The ATF has suffered yet another setback in its ongoing fight to keep its so-called “Pistol Brace Rule” alive and kicking. On March 29, Judge Sam Lindsay, a 1998 Clinton appointee to the US District Court, granted a petition by the National Rifle Association enjoining the ATF (Federal Bureau of Alcohol, Tobacco, Firearms, and Explosives) from enforcing its rule against the NRA’s millions of members.
Judge Lindsay agreed with the NRA that the agency’s rule, which forces pistols equipped with stabilizing braces to be re-classified retroactively as “short-barreled rifles.” This rule, adopted after earlier rulings that stabilizing braces were perfectly legal, makes the weapons subject to regulation by the National Firearms Act (NFA) and subject to a tax. It renders them illegal in states that outlaw NFA items per-se, and made felons out of millions of Americans who own pistols with attached braces and have not applied for a tax stamp.
The Fifth Circuit Appeals Court ruled last year that the Pistol Brace rule violates due process as outlined under the Administrative Procedures Act, and is thus unlawful on those grounds. Judge Lindsay cited this as one of the precedents upholding his ruling.
He also concurred with the NRA’s contention that, were its membership subject to the pistol brace rule, it would suffer “irreparable harm.”

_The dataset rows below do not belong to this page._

(** * RHOCore: JSON-like data as rholang terms

    A shallow embedding of the [RHOCore] functions of [rnodeAPI]
    ([fromJSData], [toJSData], [toRholang], [toByteArray]) and the
    properties of the encoding they implement. *)

From Stdlib Require Import String Ascii List ZArith Bool Lia.
From Stdlib Require Import DecimalString Permutation Sorted Orders Mergesort.
From Stdlib Require Import DecimalPos DecimalZ.
Import ListNotations.
Local Open Scope list_scope.
Local Open Scope string_scope.
Local Set Warnings "-register-all".

(** ** Exceptions

    The functions signal failure with [throw new Error(msg)]; reading a
    property of [undefined] raises the engine's [TypeError]. *)

Inductive exn : Type :=
| Error (message : string)
| TypeError.

Inductive result (A : Type) : Type :=
| Ok (a : A)
| Throw (e : exn).
Arguments Ok {A} a.
Arguments Throw {A} e.

Definition bind {A B : Type} (r : result A) (k : A -> result B) : result B :=
  match r with
  | Ok a => k a
  | Throw e => Throw e
  end.

Notation "x <- r ;; k" := (bind r (fun x => k))
  (at level 61, r at next level, right associativity).

(** [items.map(f)] with a callback that may throw: the elements are
    visited left to right and the first exception ends the traversal. *)
Definition mapM {A B : Type} (f : A -> result B) : list A -> result (list B) :=
  fix go (l : list A) : result (list B) :=
    match l with
    | [] => Ok []
    | x :: xs => y <- f x ;; ys <- go xs ;; Ok (y :: ys)
    end.

(** [items.reduce(f, init)] with a callback that may throw. *)
Definition reduceM {A B : Type} (f : B -> A -> result B)
  : list A -> B -> result B :=
  fix go (l : list A) (acc : B) : result B :=
    match l with
    | [] => Ok acc
    | x :: xs => acc' <- f acc x ;; go xs acc'
    end.

Definition is_ok {A : Type} (r : result A) : bool :=
  match r with Ok _ => true | Throw _ => false end.

(** ** JavaScript data *)

(** A number value.  The functions only pass numbers along and print
    them, so a number is kept as either an integer or, for any other
    double (a fractional value, [NaN], an infinity), the text
    [Number::toString] gives it.  [Integral z] is the number that the
    integer literal [z] denotes: [z] itself up to [2^53], the nearest
    double beyond. *)
Inductive number : Type :=
| Integral (z : Z)
| NonIntegral (text : string).

(** Strings are sequences of code units; a character of a [string]
    stands for one code unit below 256.  An array is dense, without
    holes.  An object is the list of its own enumerable string-keyed
    properties, in creation order; a function is kept by its source
    text and a symbol by its description. *)
Inductive JSValue : Type :=
| JSUndefined
| JSNull
| JSBool (b : bool)
| JSNumber (n : number)
| JSString (s : string)
| JSFunction (source : string)
| JSArray (items : list JSValue)
| JSObject (props : list (string * JSValue))
| JSSymbol (description : string)
| JSBigInt (z : Z).

Definition typeof (x : JSValue) : string :=
  match x with
  | JSUndefined => "undefined"
  | JSNull => "object"
  | JSBool _ => "boolean"
  | JSNumber _ => "number"
  | JSString _ => "string"
  | JSFunction _ => "function"
  | JSArray _ => "object"
  | JSObject _ => "object"
  | JSSymbol _ => "symbol"
  | JSBigInt _ => "bigint"
  end.

Section JSValue_induction.
Variable P : JSValue -> Prop.
Hypothesis Pundefined : P JSUndefined.
Hypothesis Pnull : P JSNull.
Hypothesis Pbool : forall b, P (JSBool b).
Hypothesis Pnumber : forall n, P (JSNumber n).
Hypothesis Pstring : forall s, P (JSString s).
Hypothesis Pfunction : forall f, P (JSFunction f).
Hypothesis Parray : forall items, Forall P items -> P (JSArray items).
Hypothesis Pobject :
  forall props, Forall (fun kv => P (snd kv)) props -> P (JSObject props).
Hypothesis Psymbol : forall d, P (JSSymbol d).
Hypothesis Pbigint : forall z, P (JSBigInt z).

Fixpoint JSValue_nested_ind (x : JSValue) : P x :=
  match x with
  | JSUndefined => Pundefined
  | JSNull => Pnull
  | JSBool b => Pbool b
  | JSNumber n => Pnumber n
  | JSString s => Pstring s
  | JSFunction f => Pfunction f
  | JSArray items =>
      Parray items
        ((fix all (l : list JSValue) : Forall P l :=
            match l with
            | [] => Forall_nil P
            | v :: vs => Forall_cons v (JSValue_nested_ind v) (all vs)
            end) items)
  | JSObject props =>
      Pobject props
        ((fix all (l : list (string * JSValue))
            : Forall (fun kv => P (snd kv)) l :=
            match l with
            | [] => Forall_nil _
            | kv :: kvs =>
                Forall_cons kv (JSValue_nested_ind (snd kv)) (all kvs)
            end) props)
  | JSSymbol d => Psymbol d
  | JSBigInt z => Pbigint z
  end.
End JSValue_induction.

(** *** Property access *)

(** [Object.keys(obj)]. *)
Definition Object_keys {V : Type} (obj : list (string * V)) : list string :=
  map fst obj.

(** The own property [k] of an object, if it has one. *)
Fixpoint GetOwnProperty {V : Type} (obj : list (string * V)) (k : string)
  : option V :=
  match obj with
  | [] => None
  | (k', v) :: rest => if String.eqb k' k then Some v else GetOwnProperty rest k
  end.

(** [obj[k]]: an absent property reads as [undefined]. *)
Definition Get (obj : list (string * JSValue)) (k : string) : JSValue :=
  match GetOwnProperty obj k with
  | Some v => v
  | None => JSUndefined
  end.

(** [CreateDataProperty]: an existing key keeps its place and takes the
    new value, a new key is added last. *)
Fixpoint CreateDataProperty {V : Type} (obj : list (string * V))
  (k : string) (v : V) : list (string * V) :=
  match obj with
  | [] => [(k, v)]
  | (k', v') :: rest =>
      if String.eqb k' k then (k', v) :: rest
      else (k', v') :: CreateDataProperty rest k v
  end.

(** [{ ...target, ...source }]: the properties of [source] are copied
    onto [target] one by one. *)
Definition spread {V : Type} (target source : list (string * V))
  : list (string * V) :=
  fold_left (fun o kv => CreateDataProperty o (fst kv) (snd kv)) source target.

(** *** [Array.prototype.sort] on strings

    Without a comparison function the elements are ordered by their
    code units. *)
Module StringOrder <: TotalLeBool.
Definition t := string.
Definition leb (x y : string) : bool := String.leb x y.
Definition leb_total : forall x y, leb x y = true \/ leb y x = true :=
  String.leb_total.
End StringOrder.

Module StringSort := Sort StringOrder.

Definition sort (keys : list string) : list string := StringSort.sort keys.

(** *** [Array.prototype.join] *)
Fixpoint join (sep : string) (parts : list string) : string :=
  match parts with
  | [] => ""
  | [s] => s
  | s :: rest => s ++ sep ++ join sep rest
  end.

(** *** Numbers and strings as text *)

Definition decimal (z : Z) : string := NilZero.string_of_int (Z.to_int z).

(** The double nearest to a natural number: 53 bits are kept, a tie
    goes to the even mantissa. *)
Definition round_to_double (y : Z) : Z :=
  let bits := (Z.log2 y + 1)%Z in
  if (bits <=? 53)%Z then y
  else
    let sh := (bits - 53)%Z in
    let q := Z.shiftr y sh in
    let r := (y - Z.shiftl q sh)%Z in
    let half := Z.shiftl 1 (sh - 1) in
    let q' := if ((half <? r) || ((r =? half) && Z.odd q))%Z%bool
              then (q + 1)%Z else q in
    Z.shiftl q' sh.

Definition digit_count (y : Z) : Z := Z.of_nat (String.length (decimal y)).

(** The number with [k] significant digits that reads back as the
    double [x], if there is one: the nearer of the two around [x], the
    one with the even last digit when they are as near. *)
Definition with_digits (x k : Z) : option Z :=
  let d := digit_count x in
  if (d <=? k)%Z then Some x
  else
    let scale := (10 ^ (d - k))%Z in
    let s := (x / scale)%Z in
    let lo := (s * scale)%Z in
    let hi := (lo + scale)%Z in
    match (round_to_double lo =? x)%Z, (round_to_double hi =? x)%Z with
    | true, true =>
        if (x - lo <? hi - x)%Z then Some lo
        else if (hi - x <? x - lo)%Z then Some hi
        else if Z.even s then Some lo else Some hi
    | true, false => Some lo
    | false, true => Some hi
    | false, false => None
    end.

(** The number with the fewest significant digits that reads back as
    [x]; seventeen digits are always enough. *)
Fixpoint shortest (fuel : nat) (x k : Z) : Z :=
  match fuel with
  | O => x
  | S fuel' =>
      match with_digits x k with
      | Some y => y
      | None => shortest fuel' x (k + 1)%Z
      end
  end.

Fixpoint strip_zeros (digits : string) : string :=
  match digits with
  | EmptyString => EmptyString
  | String c rest =>
      match strip_zeros rest with
      | EmptyString =>
          if Ascii.eqb c "0" then EmptyString else String c EmptyString
      | kept => String c kept
      end
  end.

(** Up to 21 digits are written out; a longer number is written with
    an exponent. *)
Definition positional_or_exponent (y : Z) : string :=
  let digits := decimal y in
  let n := Z.of_nat (String.length digits) in
  if (n <=? 21)%Z then digits
  else
    match strip_zeros digits with
    | EmptyString => digits
    | String c EmptyString => String c "" ++ "e+" ++ decimal (n - 1)
    | String c more => String c "" ++ "." ++ more ++ "e+" ++ decimal (n - 1)
    end.
Lemma step_no_gain v e s : ¬ acts v s e → no_gain v s (step e s).1.
Proof.
  destruct e; simpl; intros Hacts; try apply on_socket_no_gain;
    try (by apply no_gain_rooms).
  - case_decide; [apply no_gain_refl|by apply no_gain_opened].
  - by apply no_gain_join.
  - by apply subscribe_no_gain.
  - apply no_gain_rooms, code_update_rooms.
  - unfold teacher_kick_student. case_decide; [|apply no_gain_refl].
    pose proof (disconnect_rooms studentSocketId (socket_closed studentSocketId s))
      as Hrooms.
    destruct (disconnect studentSocketId (socket_closed studentSocketId s)) as [s' out].
    apply (no_gain_trans v s (socket_closed studentSocketId s));
      [apply no_gain_closed|apply no_gain_rooms; exact Hrooms].
  - apply (no_gain_trans v s (socket_closed sid s)); [apply no_gain_closed|].
    apply no_gain_rooms, disconnect_rooms.
  - apply no_gain_rooms. unfold elapse. by rewrite run_timers_rooms.
  - unfold settled. destruct (pending s !! promise) as [p|]; [|apply no_gain_refl].
    destruct p; simpl.
    + destruct ok; [|by apply no_gain_rooms].
      eapply no_gain_trans; [|by apply join_class_resume_no_gain]. by apply no_gain_rooms.
    + destruct ok; [|by apply no_gain_rooms].
      eapply no_gain_trans; [|by apply rejoin_class_resume_no_gain]. by apply no_gain_rooms.
    + by apply no_gain_rooms.
    + by apply no_gain_rooms.
    + unfold debounced_write_resume. destruct ok; by apply no_gain_rooms.
    + by apply no_gain_rooms.
Qed.
(** * Shift Tracker: the record store and the shift entry logic

    A shallow embedding of [src/shifttracker/manager.py] (class [FileManager])
    and of the callbacks of [src/shifttracker/main.py] that reach it
    ([LoginView.create_user], [HomeView.populate_tree],
    [HomeView.delete_selected_entry], [AddWindow.add_button_action]),
    together with the parts of Python's [str], [int], [datetime] and of
    pandas' [read_csv] / [to_csv] those lines rely on.

    Conventions.
    - Text is ASCII ([string]); the entry boxes of Tk hand out [str] values.
    - A Python exception is a value of [exn]; code that may raise returns
      [result A].
    - The float produced by [round(x / 3600, 2)] is carried as an integer
      number of hundredths of an hour (8.5 hours is [850]).  Clock times
      built from an hour and a minute differ by whole minutes, for which
      the quotient is never half-way between two hundredths
      ([whole_minutes_never_tie] below), so the rounding of the binary
      float and the rounding of the exact quotient pick the same value.
    - A CSV file is the list of its lines after the header, a line being
      the words of its cells: quoting is taken to give back each word as
      it was written.  What [read_csv] makes of a word is modelled
      ([Pandas.infer_column]).  The text [to_csv] writes for a float is not
      computed: it is the parameter [float_repr] of section [Store].
    - Whether [read_csv] takes a word with the syntax of a float as one is
      computed from its digits and exponent, except where the answer hangs
      on the rounding of a product close to the largest double or on an
      overflow of a C [int]: there it is the parameter [finite_double] of
      section [Store].  Every theorem holds for every value of the two
      parameters. *)

From Stdlib Require Import ZArith List String Ascii Bool Lia DecimalString.
Import ListNotations.
Open Scope string_scope.
Open Scope Z_scope.

(** ** Exceptions *)

Inductive exn : Type :=
| ValueError
| TypeError
| IndexError
| KeyError
| OverflowError
| TclError.

Inductive result (A : Type) : Type :=
| Ok (a : A)
| Raise (e : exn).

Arguments Ok {A} a.
Arguments Raise {A} e.

Definition rbind {A B : Type} (r : result A) (k : A -> result B) : result B :=
  match r with
  | Ok a => k a
  | Raise e => Raise e
  end.

(** ** Python's [str.split] and [int] *)

Module PyStr.

Definition code (c : ascii) : Z := Z.of_N (N_of_ascii c).

Definition colon : ascii := ":"%char.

Since the pistol brace rule is not discretionary, and those who fail to comply face severe penalties, the injury faced by the NRA members far outweighed injuries that the ATF might suffer as the result of an injunction, Judge Lindsay said held all of the requirements for injunction were satisfied. According to this reasoning, he proceeded to issue an injunction which prevents the ATF from enforcing its ban against any present or future members of the NRA. The injunction will hold until such time as the various cases currently facing the ATF on this matter are decided on the merits, probably at the Supreme Court.